Medical Oncology, Complejo Hospitalario Universitario de Ourense, Orense, Spain.
Medical Oncology, Hospital Universitario 12 de Octubre, Madrid, Spain.
Clin Colorectal Cancer. 2020 Sep;19(3):165-177. doi: 10.1016/j.clcc.2020.04.003. Epub 2020 Apr 20.
Colorectal cancer (CRC) is a public health problem: it is the third most common cancer in men (746,000 new cases/year) and the second in women (614,000 new cases/year), representing the second leading cause of death by cancer worldwide. The survival of patients with metastatic CRC (mCRC) has increased prominently in recent years, reaching a median of 25 to 30 months. A growing number of patients with mCRC are candidates to receive a treatment in third line or beyond, although the optimal drug regimen and sequence are still unknown. In this situation of refractoriness, there are several alternatives: (1) To administer sequentially the 2 oral drugs approved in this indication: trifluridine/tipiracil and regorafenib, which have shown a statistically significant benefit in progression-free survival and overall survival with a different toxicity profile. (2) To administer cetuximab or panitumumab in treatment-naive patients with RAS wild type, which is increasingly rare because these drugs are usually indicated in first- or second-line. (3) To reuse drugs already administered that were discontinued owing to toxicity or progression (oxaliplatin, irinotecan, fluoropyrimidine, antiangiogenics, anti-epidermal growth factor receptor [if RAS wild-type]). High-quality evidence is limited, but this strategy is often used in routine clinical practice in the absence of alternative therapies especially in patients with good performance status. (4) To use specific treatments for very selected populations, such as trastuzumab/lapatinib in mCRC human epidermal growth factor receptor 2-positive, immunotherapy in microsatellite instability, intrahepatic therapies in limited disease or primarily located in the liver, although the main recommendation is to include patients in clinical trials.
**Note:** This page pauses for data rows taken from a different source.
Lemma sort_init_ok size : 0 <= size <= int_max ->
  for_loop (Z.to_nat size) 0 (fun i A => aset A i (i32 (size - 1 - i))) (replicate (Z.to_nat size) 0) = Ok (reversed size).
Proof.
  intros Hs. destruct (for_loop_ind (fun i A => length A = Z.to_nat size /\ forall k, 0 <= k < i -> A !! Z.to_nat k = Some (size - 1 - k))
    (Z.to_nat size) 0 (fun i A => aset A i (i32 (size - 1 - i))) (replicate (Z.to_nat size) 0)) as (A & E & HL & HA).
  - split; [apply length_replicate|lia].
  - intros i A Hi [HL HA]. rewrite aset_in_range by lia. eexists. split; [reflexivity|]. rewrite length_insert. split; [done|].
    intros k Hk. destruct (decide (k = i)) as [->|Hne].
    + rewrite list_lookup_insert_eq by lia. rewrite i32_id; [done|]. unfold is_i32, int_min, int_max in *. lia.
    + rewrite list_lookup_insert_ne by lia. apply HA. lia.
  - rewrite E. f_equal. apply list_eq. intros j. unfold reversed. rewrite list_lookup_fmap. destruct (decide (j < Z.to_nat size)%nat) as [Hj|Hj].
    + rewrite lookup_seqZ_lt by lia. cbn. specialize (HA (Z.of_nat j) ltac:(lia)). rewrite Nat2Z.id in HA. by rewrite HA.
    + rewrite lookup_seqZ_ge by lia. cbn. apply lookup_ge_None. lia.
Qed.

Lemma reversed_perm size : reversed size ≡ₚ seqZ 0 size.
Proof.
  apply NoDup_Permutation.
  - unfold reversed. apply NoDup_fmap; [|apply NoDup_seqZ]. intros x y. lia.
  - apply NoDup_seqZ.
  - intros x. unfold reversed. rewrite list_elem_of_fmap, elem_of_seqZ. setoid_rewrite elem_of_seqZ. split; [intros (y & -> & Hy); lia|].
    intros Hx. exists (size - 1 - x). lia.
Qed.

Lemma seqZ_sorted m n : StronglySorted Z.le (seqZ m n).
Proof.
  destruct (Z.le_gt_cases 0 n) as [Hn|Hn]; [|rewrite seqZ_nil by lia; constructor].
  revert m. pattern n. apply natlike_ind; [|clear n Hn|done].
  - intros m. rewrite seqZ_nil by lia. constructor.
  - intros n Hn IH m. rewrite seqZ_cons by lia. rewrite Z.pred_succ. constructor; [apply IH|].
    apply Forall_forall. intros x Hx%elem_of_seqZ. lia.
Qed.

Lemma sort_main_ok size : 0 <= size <= int_max -> main size = Ok 0.
Proof.
  intros Hs. unfold main. rewrite sort_init_ok by done. cbn [mbind res_bind].
  assert (HL : Z.of_nat (length (reversed size)) = size) by (unfold reversed; rewrite length_fmap, length_seqZ; lia).
  destruct (sort_ok (reversed size)) as (A & E & HP & HS). rewrite HL in E. rewrite E. cbn [mbind res_bind].
  assert (EA : A = seqZ 0 size) by (apply (StronglySorted_unique Z.le); [done|apply seqZ_sorted|by rewrite HP, reversed_perm]).
  subst A. apply check_ok; [done|]. intros k Hk. rewrite lookup_seqZ_lt by lia. f_equal. lia.
Qed.

End SortProofs.

(** ** Matrices *)

Module MatrixProofs.
Import MatrixProgram.

(** [A] is the square matrix with the entries [f]. *)
Definition entries_are (dim : Z) (A : matrix) (f : Z -> Z -> Z) : Prop :=
  Z.of_nat (length A) = dim /\ forall i, 0 <= i < dim -> exists r, A !! Z.to_nat i = Some r /\ Z.of_nat (length r) = dim /\
    forall j, 0 <= j < dim -> r !! Z.to_nat j = Some (f i j).

Definition update (f : Z -> Z -> Z) (i j x : Z) : Z -> Z -> Z :=
  fun i' j' => if decide (i' = i /\ j' = j) then x else f i' j'.

Lemma entries_ext dim A f g : (forall i j, 0 <= i < dim -> 0 <= j < dim -> g i j = f i j) -> entries_are dim A f -> entries_are dim A g.
Proof.
  intros HE [HL HA]. split; [done|]. intros i Hi. destruct (HA i Hi) as (r & Er & Lr & Hr). exists r. split; [done|]. split; [done|].
  intros j Hj. by rewrite Hr, HE.
Qed.

Lemma get_ok dim A f i j : entries_are dim A f -> 0 <= i < dim -> 0 <= j < dim -> get A i j = Ok (f i j).
Proof.
  intros [HL HA] Hi Hj. destruct (HA i Hi) as (r & Er & Lr & Hr). unfold get.
  rewrite (proj2 (aget_Ok A i r)) by (split; [lia|done]). cbn [mbind res_bind]. apply aget_Ok. split; [lia|by apply Hr].
Qed.

Lemma set_ok dim A f i j x : entries_are dim A f -> 0 <= i < dim -> 0 <= j < dim ->
  exists A', set A i j x = Ok A' /\ entries_are dim A' (update f i j x).
Proof.
  intros [HL HA] Hi Hj. destruct (HA i Hi) as (r & Er & Lr & Hr). unfold set.
  rewrite (proj2 (aget_Ok A i r)) by (split; [lia|done]). cbn [mbind res_bind].
  rewrite aset_in_range by lia. cbn [mbind res_bind]. rewrite aset_in_range by lia. eexists. split; [reflexivity|].
  split; [by rewrite length_insert|]. intros i' Hi'. unfold update. destruct (decide (i' = i)) as [->|Hne].
  - exists (<[Z.to_nat j := x]> r). rewrite list_lookup_insert_eq by lia. split; [done|]. rewrite length_insert. split; [done|].
    intros j' Hj'. case_decide as E.
    + destruct E as [_ ->]. apply list_lookup_insert_eq. lia.
    + rewrite list_lookup_insert_ne by lia. by apply Hr.
  - rewrite list_lookup_insert_ne by lia. destruct (HA i' Hi') as (r' & Er' & Lr' & Hr'). exists r'. split; [done|]. split; [done|].
    intros j' Hj'. rewrite Hr' by done. rewrite decide_False by naive_solver. done.
Qed.

(** The sum of [f 0], ..., [f (n - 1)]. *)
Fixpoint sum (n : nat) (f : Z -> Z) : Z := match n with O => 0 | S n' => sum n' f + f (Z.of_nat n') end.

Lemma sum_ext n f g : (forall k, 0 <= k < Z.of_nat n -> f k = g k) -> sum n f = sum n g.
Proof. induction n as [|n IH]; intros H; cbn [sum]; [done|]. rewrite IH, H by (intros; try apply H; lia). done. Qed.

Lemma sum_const n x : sum n (fun _ => x) = Z.of_nat n * x.
Proof. induction n as [|n IH]; cbn [sum]; [done|]. rewrite IH. lia. Qed.

Section multiply.
Context (dim : Z) (A B : matrix) (a b : Z -> Z -> Z).
Context (HA : entries_are dim A a) (HB : entries_are dim B b).

Definition product (i j : Z) : Z := sum (Z.to_nat dim) (fun k => a i k * b k j).

Lemma accumulate_loop i j C c : 0 <= i < dim -> 0 <= j < dim -> entries_are dim C c -> is_i32 (c i j) ->
  exists C', for_loop (Z.to_nat dim) 0 (fun k C => accumulate A B i j k C) C = Ok C' /\
    entries_are dim C' (update c i j (i32 (c i j + product i j))).
Proof.
  intros Hi Hj HC Hc.
  destruct (for_loop_ind (fun k C' => entries_are dim C' (update c i j (i32 (c i j + sum (Z.to_nat k) (fun k => a i k * b k j)))))
    (Z.to_nat dim) 0 (fun k C => accumulate A B i j k C) C) as (C' & E & HC').
  - eapply entries_ext; [|exact HC]. intros i' j' _ _. unfold update. case_decide as E; [|done]. destruct E as [-> ->].
    cbn [sum Z.to_nat]. rewrite Z.add_0_r, i32_id by done. done.
  - intros k C' Hk HC'. unfold accumulate. rewrite (get_ok dim A a i k HA), (get_ok dim B b k j HB) by lia. cbn [mbind res_bind].
    rewrite (get_ok dim C' _ i j HC') by done. cbn [mbind res_bind]. set (s := sum (Z.to_nat k) _) in *.
    destruct (set_ok dim C' _ i j (i32 (update c i j (i32 (c i j + s)) i j + i32 (a i k * b k j))) HC' Hi Hj) as (C2 & -> & HC2).
    exists C2. split; [done|]. eapply entries_ext; [|exact HC2]. intros i' j' _ _. unfold update.
    destruct (decide (i' = i /\ j' = j)) as [E|E]; [|done]. rewrite decide_True by done.
    replace (Z.to_nat (k + 1)) with (S (Z.to_nat k)) by lia. cbn [sum]. fold s. rewrite Z2Nat.id by lia.
    rewrite Z.add_assoc. generalize (c i j + s) (a i k * b k j). intros x y. unfold i32. zlia.
  - exists C'. split; [exact E|]. by rewrite Z.add_0_l, Nat2Z.id in HC'.
Qed.

Lemma row_loop i C c : 0 <= i < dim -> entries_are dim C c -> (forall j, 0 <= j < dim -> is_i32 (c i j)) ->
  exists C', for_loop (Z.to_nat dim) 0 (fun j C => for_loop (Z.to_nat dim) 0 (fun k C => accumulate A B i j k C) C) C = Ok C' /\
    entries_are dim C' (fun i' j' => if decide (i' = i) then i32 (c i j' + product i j') else c i' j').
Proof.
  intros Hi HC Hc.
  destruct (for_loop_ind (fun j C' => entries_are dim C' (fun i' j' => if decide (i' = i /\ j' < j) then i32 (c i j' + product i j') else c i' j'))
    (Z.to_nat dim) 0 (fun j C => for_loop (Z.to_nat dim) 0 (fun k C => accumulate A B i j k C) C) C) as (C' & E & HC').
  - eapply entries_ext; [|exact HC]. intros i' j' _ Hj'. cbn. rewrite decide_False by lia. done.
  - intros j C' Hj HC'. destruct (accumulate_loop i j C' _ Hi ltac:(lia) HC') as (C2 & -> & HC2).
    { rewrite decide_False by lia. apply Hc. lia. }
    exists C2. split; [done|]. eapply entries_ext; [|exact HC2]. intros i' j' _ _. unfold update. cbn.
    rewrite (decide_False (P := i = i /\ j < j)) by lia.
    destruct (decide (i' = i /\ j' < j + 1)) as [E|E]; destruct (decide (i' = i /\ j' = j)) as [F|F]; try lia.
    + by destruct F as [-> ->].
    + rewrite decide_True by lia. done.
    + rewrite decide_False by lia. done.
  - exists C'. split; [exact E|]. eapply entries_ext; [|exact HC']. intros i' j' Hi' Hj'. cbn.
    destruct (decide (i' = i)) as [->|F]; [rewrite decide_True by lia|rewrite decide_False by lia]; done.
Qed.

(** The loops compute the product, added to what is there, in [int]s. *)
Lemma multiply_ok C c : entries_are dim C c -> (forall i j, 0 <= i < dim -> 0 <= j < dim -> is_i32 (c i j)) ->
  exists C', multiply dim A B C = Ok C' /\ entries_are dim C' (fun i j => i32 (c i j + product i j)).
Proof.
  intros HC Hc. unfold multiply.
  destruct (for_loop_ind (fun i C' => entries_are dim C' (fun i' j' => if decide (i' < i) then i32 (c i' j' + product i' j') else c i' j'))
    (Z.to_nat dim) 0 (fun i C => for_loop (Z.to_nat dim) 0 (fun j C =>
       for_loop (Z.to_nat dim) 0 (fun k C => accumulate A B i j k C) C) C) C) as (C' & E & HC').
  - eapply entries_ext; [|exact HC]. intros i' j' Hi' _. cbn. rewrite decide_False by lia. done.
  - intros i C' Hi HC'. destruct (row_loop i C' _ ltac:(lia) HC') as (C2 & -> & HC2).
    { intros j Hj. cbn. rewrite decide_False by lia. apply Hc; lia. }
    exists C2. split; [done|]. eapply entries_ext; [|exact HC2]. intros i' j' _ _. cbn. rewrite (decide_False (P := i < i)) by lia.
    destruct (decide (i' = i)) as [->|F]; [rewrite decide_True by lia; done|].
    destruct (decide (i' < i + 1)); [rewrite decide_True by lia|rewrite decide_False by lia]; done.
  - exists C'. split; [exact E|]. eapply entries_ext; [|exact HC']. intros i' j' Hi' _. cbn. rewrite decide_True by lia. done.
Qed.

End multiply.

(** A matrix whose entries before [(i, j)] are those of [g], the others zero. *)
Definition filled (g : Z -> Z -> Z) (i j : Z) : Z -> Z -> Z :=
  fun i' j' => if decide (i' < i \/ i' = i /\ j' < j) then g i' j' else 0.
(** * pollenmobile_sync: a shallow embedding of [main.go]

    The program scrapes the Pollen Mobile explorer API into Postgres.  This
    development embeds its helpers ([isValidHex], [hexToLatLng]), the
    retrying fetcher, the reverse-geocoding cache, the three sync routines
    and [main], and states the properties of the specification over them.

    Go library calls the program relies on ([strings.Split],
    [strconv.ParseInt], [encoding/json] decoding into [interface{}], the
    [ON CONFLICT] clause GORM sends to Postgres) are modelled from their
    documented behaviour, next to the program function that uses them. *)

From Stdlib Require Import ZArith Lia ZifyNat Floats Ascii.
From stdpp Require Import gmap strings list.

Open Scope string_scope.
Open Scope list_scope.
Open Scope Z_scope.

(** ** Go strings

    A Go string is a sequence of bytes; [len] counts bytes.  Rocq's [string]
    (a list of 8-bit [ascii]) is the same data. *)

Definition byteval (c : ascii) : Z := Z.of_N (Ascii.N_of_ascii c).

Definition len (s : string) : Z := Z.of_nat (String.length s).

(** [strings.Split(s, sep)] for a one-byte separator (the program only splits
    on [","]): all the substrings between separators, in order; a string
    without separator gives the one-element list [[s]], so
    [Split] of the empty string is the list holding the empty string. *)
Fixpoint strings_Split (s : string) (sep : ascii) : list string :=
  match s with
  | EmptyString => [EmptyString]
  | String c s' =>
      if Ascii.eqb c sep then EmptyString :: strings_Split s' sep
      else match strings_Split s' sep with
           | [] => [String c EmptyString]
           | tok :: toks => String c tok :: toks
           end
  end.

(** [strings.Join] with a one-byte separator, the inverse of [strings_Split]. *)
Fixpoint strings_Join (toks : list string) (sep : ascii) : string :=
  match toks with
  | [] => EmptyString
  | [tok] => tok
  | tok :: toks' => tok +:+ String sep (strings_Join toks' sep)
  end.
Lemma validate_event_total (hooks : hooks_table) st entry :
  entry ∈ map event_json hooks -> exists st', validate_event st entry = Ok st'.
Proof.
  destruct entry as [event v]. intros Hin.
  apply list_elem_of_fmap in Hin as ([ev groups] & [= -> ->] & _).
  unfold validate_event. cbv zeta. cbn [event_json fst snd].
  apply for_each_total. intros st1 [i g] Hg.
  apply enumerate_from_elem, list_elem_of_fmap in Hg as (grp & -> & _).
  unfold validate_group, group_json.
  destruct (hg_matcher grp) as [m|]; cbn [app dict_get String.eqb Ascii.eqb Bool.eqb];
    cbv zeta; apply for_each_total; intros st2 [j h] Hh;
    apply enumerate_from_elem, list_elem_of_fmap in Hh as (e & -> & _);
    unfold validate_hook, entry_json;
    cbn [dict_get String.eqb Ascii.eqb Bool.eqb default from_option id]; cbv zeta;
    (destruct (truthy (JStr (he_command e))); [|eauto]);
    unfold shorten; rewrite bind_Ok; eauto.
Qed.

Lemma validate_hooks_total (hooks : hooks_table) :
  exists r, validate_hooks (config_json hooks) = Ok r.
Proof.
  unfold validate_hooks, config_json. cbn [dict_get String.eqb Ascii.eqb Bool.eqb].
  match goal with
  | |- context [for_each validate_event ?l ?st0] =>
      destruct (for_each_total validate_event l
                  (fun s x => validate_event_total hooks s x) st0) as [st' H]
  end.
  rewrite H, bind_Ok. eauto.
Qed.

(** *** When the validator returns *)

Lemma for_each_raise_inv {A S} (body : S -> A -> outcome S) (items : list A) e :
  (forall st x e', body st x = Raise e' -> e' = e) ->
  forall st e', for_each body items st = Raise e' -> e' = e.
Proof.
  intros Hbody. induction items as [|x items IH]; intros st e'; [discriminate|].
  rewrite for_each_cons. destruct (body st x) as [st1|e1] eqn:Hb.
  - rewrite bind_Ok. apply IH.
  - rewrite bind_Raise. intros [= <-]. eapply Hbody, Hb.
Qed.

Lemma for_each_raises {A S} (body : S -> A -> outcome S) (items : list A) e x :
  (forall st y e', body st y = Raise e' -> e' = e) ->
  x ∈ items -> (forall st, body st x = Raise e) ->
  forall st, for_each body items st = Raise e.
Proof.
  intros Hbody Hin Hx. induction items as [|y items IH]; intros st.
  - by apply elem_of_nil in Hin.
  - rewrite for_each_cons. apply elem_of_cons in Hin as [<-|Hin].
    + rewrite Hx. reflexivity.
    + destruct (body st y) as [st1|e1] eqn:Hb.
      * rewrite bind_Ok. apply IH, Hin.
      * rewrite bind_Raise. f_equal. eapply Hbody, Hb.
Qed.

Lemma forallb_false_elem {A} (f : A -> bool) (l : list A) :
  forallb f l = false -> exists x, x ∈ l ∧ f x = false.
Proof.
  induction l as [|y l IH]; simpl; [discriminate|].
  destruct (f y) eqn:Hy; simpl.
  - intros H. destruct (IH H) as (x & Hin & Hx). exists x. split; [by right|exact Hx].
  - intros _. exists y. split; [left|exact Hy].
Qed.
结直肠癌(CRC)是一个公共卫生问题:它是男性中第三常见的癌症(每年有 746,000 例新发病例),在女性中排名第二(每年有 614,000 例新发病例),是全球癌症死亡的第二大主要原因。近年来,转移性结直肠癌(mCRC)患者的生存率显著提高,中位生存期达到 25 至 30 个月。越来越多的 mCRC 患者有资格接受三线或以上治疗,尽管最佳药物方案和顺序仍不清楚。在这种耐药情况下,有几种选择:(1)依次给予这两种在该适应证中批准的口服药物:替氟尿苷/盐酸替匹嘧啶和瑞戈非尼,它们在无进展生存期和总生存期方面显示出统计学上的显著获益,且毒性谱不同。(2)在 RAS 野生型的初治患者中给予西妥昔单抗或帕尼单抗,由于这些药物通常在一线或二线治疗中使用,因此这种情况越来越少见。(3)重新使用因毒性或进展而停用的已用药物(奥沙利铂、伊立替康、氟嘧啶、抗血管生成药物、抗表皮生长因子受体[如果 RAS 野生型])。高质量证据有限,但在缺乏替代疗法的情况下,特别是在身体状况良好的患者中,这种策略通常在常规临床实践中使用。(4)对非常特定的人群使用特定的治疗方法,例如 mCRC 人类表皮生长因子受体 2 阳性患者的曲妥珠单抗/拉帕替尼、微卫星不稳定性患者的免疫疗法、局限于肝脏或主要位于肝脏的疾病的肝内治疗,尽管主要建议是将患者纳入临床试验。